Section 1099 of the City Code forbids the sale or offer for sale of contaminated, etc., food intended for human consumption, "or any food which has been exposed to dust, flies or vermin." The alternative clause quoted must, we think, be referred to "any food" that has been so exposed while under the control or possession of the offender. This clause was not intended to penalize a dealer for exposures to dust, flies, or vermin that had been accomplished before such food came into the possession or under the control of the local dealer. Of course, "contaminated, adultered or unfit" food is forbidden sale or offer to sale by the preceding provisions of the section; hence our conclusion that the section (1099) is not unreasonable, oppressive, or otherwise invalid as imposing irrational restraint upon the sale of foods. Section 1101 provides for the screening of openings in the places therein defined. The design of this section is to exclude flies from contact with articles of food. Whether the screening therein prescribed is a wiser or better expedient than some others suggested in the brief for appellees is a matter that was determined by the municipal government through section 1101, in the exercise of the discretion with which that government is vested. It is certainly not an unreasonable requirement.
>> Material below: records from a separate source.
(** The values [simplifyEGM08] computes before its loop: [salto],
    [salto_lat], [rest_of_lines] and [final]. *)
Definition egm_params (paso_malla_fichero : Q) : result (Z * Z * Z * Z) :=
  match Py.truediv (inject_Z paso_malla_salida) paso_malla_fichero with
  | Raise e => Raise e
  | Ok q =>
      let salto := Py.int q in
      match Py.truediv (inject_Z (360 * 60)) paso_malla_fichero with
      | Raise e => Raise e
      | Ok q' =>
          let salto_lat := Py.int q' in
          let rest_of_lines := (salto * salto_lat - salto_lat + 1)%Z in
          match Py.truediv 60 (inject_Z paso_malla_salida) with
          | Raise e => Raise e
          | Ok r =>
              let final := (Py.floor (180 * r) + 1)%Z in
              Ok (salto, salto_lat, rest_of_lines, final)
          end
      end
  end.

Definition simplifyEGM08 : M (list Row) :=
  (paso <- get_paso_malla_egm ;;
   match paso with
   | None => raise TypeError
   | Some paso_malla_fichero =>
       p <- lift (egm_params paso_malla_fichero) ;;
       let '(salto, salto_lat, rest_of_lines, final) := p in
       egm_loop (Z.to_nat final) salto salto_lat rest_of_lines []
   end)%py.

End Decimation.

(** ** Projection to geocentric coordinates *)

Module Projector.

Local Open Scope R_scope.

Definition rbind {A B : Type} (r : result A) (k : A -> result B) : result B :=
  match r with
  | Ok a => k a
  | Raise e => Raise e
  end.

Notation "x <~ r ;; k" := (rbind r (fun x => k))
  (at level 61, r at next level, right associativity).

(** [x / y] on floats. *)
Definition truediv (x y : R) : result R :=
  if Req_dec_T y 0 then Raise ZeroDivisionError else Ok (x / y).

(** [math.sqrt(x)]: a negative argument is a math domain error. *)
Definition math_sqrt (x : R) : result R :=
  if Rlt_dec x 0 then Raise ValueError else Ok (sqrt x).

Definition geo2car (lon lat h factor_exageracion : R) : result (R * R * R) :=
  let h := h * factor_exageracion in
  lon_ <~ truediv (lon * PI) 180 ;;
  lat_ <~ truediv (lat * PI) 180 ;;
  let a := 6378137 in
  f <~ truediv 1 298.257223563 ;;
  let b := a - a * f in
  el <~ math_sqrt (a ^ 2 - b ^ 2) ;;
  pe <~ truediv el a ;;
  let resta := pe ^ 2 * sin lat_ ^ 2 in
  denom <~ math_sqrt (1 - resta) ;;
  v <~ truediv a denom ;;
  let x := (v + h) * cos lat_ * cos lon_ in
  let y := (v + h) * cos lat_ * sin lon_ in
  q <~ truediv (b ^ 2) (a ^ 2) ;;
  let z := (q * v + h) * sin lat_ in
  Ok (x, y, z).

(** Nearest integer of a real, ties to the even one. *)
Definition round_half_even (x : R) : Z :=
  let n := Int_part x in
  let d := x - IZR n in
  if Rlt_dec d (1 / 2) then n
  else if Rlt_dec (1 / 2) d then (n + 1)%Z
  else if Z.even n then n else (n + 1)%Z.






End Projector.

(** ** Paired export *)

Module Exporter.

Import Projector.








End Exporter.

(** ** The geodetic formulas of the specification *)

(** The geocentric point of a geodetic position on the WGS84 ellipsoid, as
    the specification writes it. *)
Module WGS84.

Local Open Scope R_scope.

Definition a : R := 6378137.
Definition f : R := 1 / 298.257223563.
Definition b : R := a * (1 - f).
Definition e : R := sqrt (a ^ 2 - b ^ 2) / a.

Definition radians (degrees : R) : R := degrees * PI / 180.

(** The radius of the prime vertical at a latitude in radians. *)
Definition v (lat : R) : R := a / sqrt (1 - e ^ 2 * sin lat ^ 2).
Considering sections 1099 and 1101 together — they are obviously related — it is manifest that the city government proposed to select, and did select, the means for excluding flies from contact with foods susceptible to their contaminating presence. Having prescribed the means to this end with definiteness, it is not to be supposed that it was intended to impose upon the dealer the obligation or burden of excluding absolutely all flies, or completely removing foods from exposure to any flies — this as a condition to the right to sell or to offer for sale such foods. Like considerations forbid a construction that would impose upon the dealer the guaranty, in effect, that the electric fans permitted (in contingencies) to be used should invariably completely prevent flies from entering such places of business. The exposure to flies that these sections inhibit is not an exposure that contemplates perfect immunity from contact with flies. The inhibited exposure is that which results from failure to observe the provisions of section 1101 or that which results from unnecessary or unreasonable subjection of articles of food to the contact of flies. So construed, these sections are valid.
Section 1119 requires foods sold or offered for sale to be kept indoors, and the doors closed or the openings screened as provided in section 1101. This requirement that foods shall be kept inside the building is a reasonable regulation. Its design is to avoid the contaminating effect of dust and flies, an obviously reasonable precaution; and this section is valid.
Whether sections 1099, 1101, and 1119 of the City Code have been superseded by Ordinance No. 687C as amended by Ordinance No. 763C is not a question for consideration on this appeal, since the amended bill's theory is that sections 1099, 1101, and 1119 of the City Code are invalid. These sections being valid, a bill to enjoin their enforcement is without equity. Montgomery v. Orpheum Taxi Co., 203 Ala. 103, 82 So. 117.
The decree appealed from is reversed, and the cause is remanded.
Reversed and remanded.
ANDERSON, C. J., and SOMERVILLE and THOMAS, JJ., concur.